RECORDS TO PROCESS: Begin

(** ** One session *)

Fixpoint take_line (buf : bytes) : option (bytes * bytes) :=
  match buf with
  | [] => None
  | c :: buf' => if decide (c = newline) then Some ([], buf') else '(l, rest) ← take_line buf'; Some (c :: l, rest)
  end.
(** [pop_back] of a carriage return. *)
Definition strip_cr (line : bytes) : bytes :=
  match last line with Some c => if decide (c = x0d) then take (length line - 1) line else line | None => line end.
Definition eval_line (e : Eval) (line : bytes) : Eval :=
  let line := strip_cr line in if decide (line = []) then e else eval e line.
(** The inner loop; every line takes at least its newline from the buffer. *)
Fixpoint drain (fuel : nat) (buf : bytes) (e : Eval) : bytes * Eval :=
  match fuel with
  | O => (buf, e)
  | S fuel' =>
      match take_line buf with
      | None => (buf, e)
      | Some (line, rest) => drain fuel' rest (eval_line e line)
      end
  end.
Definition ctl_recv (s : bytes * Eval) (data : bytes) : bytes * Eval :=
  let buf := s.1 ++ data in drain (S (length buf)) buf s.2.
Definition greeting : bytes := str "prfs luactl — `fs` is the live store. print(...) to see values. Ctrl-D to exit.
".
Definition session (st : Store M) : bytes * Eval := ([], mkEval lua_new greeting [] st).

RECORDS TO PROCESS: End

EXERCISE PROMPT:
Print the line with "(** The inner" and every line after it in the entries above, exactly as written. Leave out all other lines.

SOLUTION FOR THIS PROBLEM:
(** The inner loop; every line takes at least its newline from the buffer. *)
Fixpoint drain (fuel : nat) (buf : bytes) (e : Eval) : bytes * Eval :=
  match fuel with
  | O => (buf, e)
  | S fuel' =>
      match take_line buf with
      | None => (buf, e)
      | Some (line, rest) => drain fuel' rest (eval_line e line)
      end
  end.
Definition ctl_recv (s : bytes * Eval) (data : bytes) : bytes * Eval :=
  let buf := s.1 ++ data in drain (S (length buf)) buf s.2.
Definition greeting : bytes := str "prfs luactl — `fs` is the live store. print(...) to see values. Ctrl-D to exit.
".
Definition session (st : Store M) : bytes * Eval := ([], mkEval lua_new greeting [] st).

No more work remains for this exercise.